* **PROVIDED INFORMATION**:
(* ===== verification/Issue.v ===== *)
(** * The issuing protocol

[ticketAuthority.handle] of [internal/relay/tickets.go], the handler of the
private socket: the catalogue, the challenge and the issue request, each a branch
of one function in the order of the code.  The request, the random nonce, the
membership lookups, the clock readings and the storage outcomes are its input. *)

From stdpp Require Import base gmap list numbers.
From Stdlib Require Import ZArith Lia String.
From S2P Require Import Prelude.
From S2P Require Import GoStrings.
From S2P Require Import Json.
From S2P Require Import Base58.
From S2P Require Import AccessConfig.
From S2P Require Import Membership.
From S2P Require Import Bolt.
From S2P Require Import Tickets.

Local Open Scope Z_scope.

(** ** Requests *)

Definition descriptor_type : jty :=
  TStruct [(str "epoch", TInt 64); (str "expiresAt", TInt 64); (str "publicKey", TString);
           (str "keyId", TString); (str "policy", TString); (str "relayPin", TString)].
Definition proof_type : jty :=
  TStruct [(str "type", TString); (str "relayPin", TString); (str "policy", TString); (str "binding", TString);
           (str "nonce", TString); (str "expiresAt", TInt 64); (str "authorAddress", TString);
           (str "authorPublicKey", TString); (str "signature", TString)].
Definition input_type : jty :=
  TStruct [(str "descriptor", TPtr descriptor_type); (str "blinded", TSlice TString); (str "proof", TPtr proof_type)].

Record issue_input := {
  in_Descriptor : option ticketDescriptor;
  in_Blinded : list gostring;
  in_Proof : option relayProof;
}.

Definition as_descriptor (v : jval) : option ticketDescriptor :=
  match v with
  | VPtr (Some (VStruct [e; x; k; i; p; r])) =>
    Some {| Epoch := as_int e; ExpiresAt := as_int x; PublicKey := as_string k; KeyID := as_string i;
            Policy := as_string p; RelayPin := as_string r |}
  | _ => None
  end.
Definition as_proof (v : jval) : option relayProof :=
  match v with
  | VPtr (Some (VStruct [ty; rp; po; bi; no; ex; aa; ak; sg])) =>
    Some {| pf_Type := as_string ty; pf_RelayPin := as_string rp; pf_Policy := as_string po;
            pf_Binding := as_string bi; pf_Nonce := as_string no; pf_ExpiresAt := as_int ex;
            pf_AuthorAddress := as_string aa; pf_AuthorPublicKey := as_string ak; pf_Signature := as_string sg |}
  | _ => None
  end.
Definition as_input (v : jval) : issue_input :=
  match v with
  | VStruct [d; b; p] =>
    {| in_Descriptor := as_descriptor d; in_Blinded := default [] (as_slice as_string b); in_Proof := as_proof p |}
  | _ => {| in_Descriptor := None; in_Blinded := []; in_Proof := None |}
  end.

Record request := {
  rq_Method : gostring;
  rq_Path : gostring;
  rq_Body : option gostring;  (** what [LimitReader(r.Body, 8193)] gave *)
}.

(** ** Responses *)

Inductive reply :=
| Refused (status : Z) (code : gostring)
| CatalogReply (d : ticketDescriptor)
| ChallengeReply (binding nonce : gostring) (expiresAt : Z)
| SignaturesReply (signatures : list gostring).

Definition proof_invalid (status : Z) : reply := Refused status (str "RELAY_PROOF_INVALID").
Definition rate_limited : reply := Refused 429 (str "RELAY_AUTH_RATE_LIMITED").
Definition auth_unavailable : reply := Refused 503 (str "RELAY_AUTH_UNAVAILABLE").

(** ** The documents that are hashed and signed *)

Definition issue_type : gostring := str "masque-ticket-issue-v1".

Definition binding_document (key : gostring) (blinded : list gostring) : gostring :=
  marshal_object [(str "key", marshal_string key); (str "blinded", marshal_list marshal_string blinded)].

(** A map is encoded with its keys sorted. *)
Definition signed_message (p : relayProof) : gostring :=
  marshal_object
    [(str "authorAddress", marshal_string (pf_AuthorAddress p));
     (str "authorPublicKey", marshal_string (pf_AuthorPublicKey p));
     (str "binding", marshal_string (pf_Binding p));
     (str "expiresAt", FormatInt (pf_ExpiresAt p));
     (str "nonce", marshal_string (pf_Nonce p));
     (str "policy", marshal_string (pf_Policy p));
     (str "relayPin", marshal_string (pf_RelayPin p));
     (str "type", marshal_string (pf_Type p))].

Section Handle.
  Context {B : Bucket} {Hs : Hashes} {C : Crypto}.
  Context (policy : policy_id).

(** Clock readings, randomness, lookups and storage outcomes of one request. *)
Record handle_env := {
  h_slots_used : Z;
  h_now : Z;                      (** chooses the hour *)
  h_desc : desc_env;
  h_nonce : option (list Z);      (** [rand.Read] of 32 bytes *)
  h_challenge_now : Z;
  h_prune_now : gostring -> Z;    (** the reading of the loop at each stored nonce *)
  h_prune_end : Z;                (** no reading of the loop is later *)
  h_issue_now : Z;
  h_membership : gostring -> membershipResult;   (** of an address *)
  h_recheck : gostring -> membershipResult;
  h_commit : option ticket_error;
  h_desc2 : desc_env;
}.

Definition handle_binding (d : ticketDescriptor) (blinded : list gostring) : gostring :=
  hex_EncodeToString (sha256 (binding_document (KeyID d) blinded)).

Definition blinded_ok (b : gostring) : bool :=
  match base64_DecodeString b with Some v => len v =? 256 | None => false end.

(** *** /challenge *)

Definition handle_challenge (env : handle_env) (t : ticketAuthority) (d : ticketDescriptor) (binding : gostring)
  : ticketAuthority * reply :=
  match h_nonce env with
  | None => (t, auth_unavailable)
  | Some nonce =>
    let n := hex_EncodeToString nonce in
    let expires := h_challenge_now env + 60 * Second in
    let live := filter (fun kc => h_prune_now env (fst kc) <= ch_Expires (snd kc)) (challenges t) in
    if Z.of_nat (size live) >=? 256 then (set_challenges t live, rate_limited)
    else
      (set_challenges t (<[n := {| ch_Binding := binding; ch_Epoch := Epoch d; ch_Expires := expires |}]> live),
       ChallengeReply binding n (UnixMilli expires))
  end.

(** *** /issue *)

Definition challenge_matches (now : Z) (c : option issueChallenge) (d : ticketDescriptor) (binding : gostring)
  (p : relayProof) : bool :=
  match c with
  | None => false
  | Some c =>
    negb ((now >? ch_Expires c) || negb (ch_Epoch c =? Epoch d) || negb (bool_decide (ch_Binding c = binding))
          || negb (bool_decide (pf_Type p = issue_type)) || negb (bool_decide (pf_RelayPin p = pin policy))
          || negb (bool_decide (pf_Policy p = revision policy)) || negb (bool_decide (pf_Binding p = ch_Binding c))
          || negb (pf_ExpiresAt p =? UnixMilli (ch_Expires c)))
  end.

(** The author's key signed the message, and the address is the key's. *)
Definition proof_signed (p : relayProof) : bool :=
  match decodeBase58 (pf_AuthorPublicKey p) 32, decodeBase58 (pf_Signature p) 64 with
  | Some key, Some sig =>
    bool_decide (addressForKey key = pf_AuthorAddress p) && ed25519_Verify key (signed_message p) sig
  | _, _ => false
  end.

(** The lookup, repeated when the cached answer predates the hour. *)
Definition issue_membership (env : handle_env) (d : ticketDescriptor) (address : gostring) : membershipResult :=
  let r := h_membership env address in
  match mem_err r with
  | None => if member r && (Unix (checked r) <? Epoch d * 3600) then h_recheck env address else r
  | Some _ => r
  end.

Definition quota_key (epoch : Z) (address : gostring) : gostring :=
  pad12 epoch ++ str ":" ++ hex_EncodeToString (sha256 address).

Definition quota_count (b : bucket) (key : gostring) : Z := ParseInt64_value (default [] (Get b key)).

Definition quota_tx (key : gostring) (n : Z) (d : ticket_db) : result ticket_error ticket_db :=
  let b := quota_bucket d in
  if (KeyN b b >=? 100000) && bool_decide (Get b key = None) then Err Capacity
  else
    let count := quota_count b key in
    if count + n >? 24 then Err Quota
    else Ok {| keys_bucket := keys_bucket d; spent_bucket := spent_bucket d;
               quota_bucket := Put key (FormatInt (count + n)) b; meta_bucket := meta_bucket d |}.

(** Sign each blinded message; stop at the first that cannot be signed. *)
Fixpoint sign_all (key : rsa_key) (blinded : list gostring) : option (list gostring) :=
  match blinded with
  | [] => Some []
  | b :: blinded =>
    s ← BlindSign key (default [] (base64_DecodeString b));
    rest ← sign_all key blinded;
    Some (base64_EncodeToString s :: rest)
  end.

(** After the proof has been accepted: membership, quota, signatures. *)
Definition issue_signatures (env : handle_env) (t : ticketAuthority) (d : ticketDescriptor)
  (blinded : list gostring) (address : gostring) : ticketAuthority * reply :=
  let r := issue_membership env d address in
  match mem_err r with
  | Some _ => (t, Refused 503 (str "RELAY_MEMBERSHIP_UNAVAILABLE"))
  | None =>
    if negb (member r) then (t, Refused 403 (str "RELAY_ACCESS_DENIED"))
    else if ExpiresAt d >? UnixMilli (checked r + ticketLifetime * Second) then (t, auth_unavailable)
    else match Update (h_commit env) (quota_tx (quota_key (Epoch d) address) (len blinded)) (db t) with
    | (d', Some _) => (set_db t d', rate_limited)
    | (d', None) =>
      match descriptor policy (h_desc2 env) (set_db t d') (Epoch d) with
      | (t, Err _) => (t, auth_unavailable)
      | (t, Ok (_, private)) =>
        match sign_all private blinded with
        | None => (t, proof_invalid 403)
        | Some out => (t, SignaturesReply out)
        end
      end
    end
  end.

Definition handle_issue (env : handle_env) (t : ticketAuthority) (d : ticketDescriptor)
  (blinded : list gostring) (binding : gostring) (p : relayProof) : ticketAuthority * reply :=
  let c := challenges t !! pf_Nonce p in
  let t := set_challenges t (delete (pf_Nonce p) (challenges t)) in
  if negb (challenge_matches (h_issue_now env) c d binding p) then (t, proof_invalid 403)
  else if negb (proof_signed p) then (t, proof_invalid 403)
  else issue_signatures env t d blinded (pf_AuthorAddress p).

(** *** The whole handler *)

Definition handle (env : handle_env) (t : ticketAuthority) (r : request) : ticketAuthority * reply :=
  if h_slots_used env >=? 8 then (t, rate_limited)
  else if negb (bool_decide (rq_Method r = str "POST")) then (t, proof_invalid 405)
  else match rq_Body r with
  | None => (t, proof_invalid 400)
  | Some raw =>
    if len raw >? 8192 then (t, proof_invalid 400)
    else match strictJSON input_type raw with
    | None => (t, proof_invalid 400)
    | Some v =>
      let input := as_input v in
      match descriptor policy (h_desc env) t (epoch_of (h_now env)) with
      | (t, Err _) => (t, auth_unavailable)
      | (t, Ok (d, _)) =>
        if bool_decide (rq_Path r = str "/catalog") then (t, CatalogReply d)
        else if negb (bool_decide (policy_Mode policy = groups)) then (t, Refused 403 (str "RELAY_ACCESS_DENIED"))
        else if negb (bool_decide (in_Descriptor input = Some d))
                || (len (in_Blinded input) <? 1) || (len (in_Blinded input) >? 3) then (t, proof_invalid 403)
        else if negb (forallb blinded_ok (in_Blinded input)) then (t, proof_invalid 403)
        else
          let binding := handle_binding d (in_Blinded input) in
          if bool_decide (rq_Path r = str "/challenge") then handle_challenge env t d binding
          else match in_Proof input with
          | Some p =>
            if negb (bool_decide (rq_Path r = str "/issue")) then (t, proof_invalid 403)
            else handle_issue env t d (in_Blinded input) binding p
          | None => (t, proof_invalid 403)
          end
      end
    end
  end.

End Handle.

* **WHAT IS NEEDED**: An exact, complete copy of the lines above from the one with "h_prune_end : Z;" through the one with "Definition handle_binding (d" is the whole answer.

* **WRITTEN ANSWER**:
  h_prune_end : Z;                (** no reading of the loop is later *)
  h_issue_now : Z;
  h_membership : gostring -> membershipResult;   (** of an address *)
  h_recheck : gostring -> membershipResult;
  h_commit : option ticket_error;
  h_desc2 : desc_env;
}.

Definition handle_binding (d : ticketDescriptor) (blinded : list gostring) : gostring :=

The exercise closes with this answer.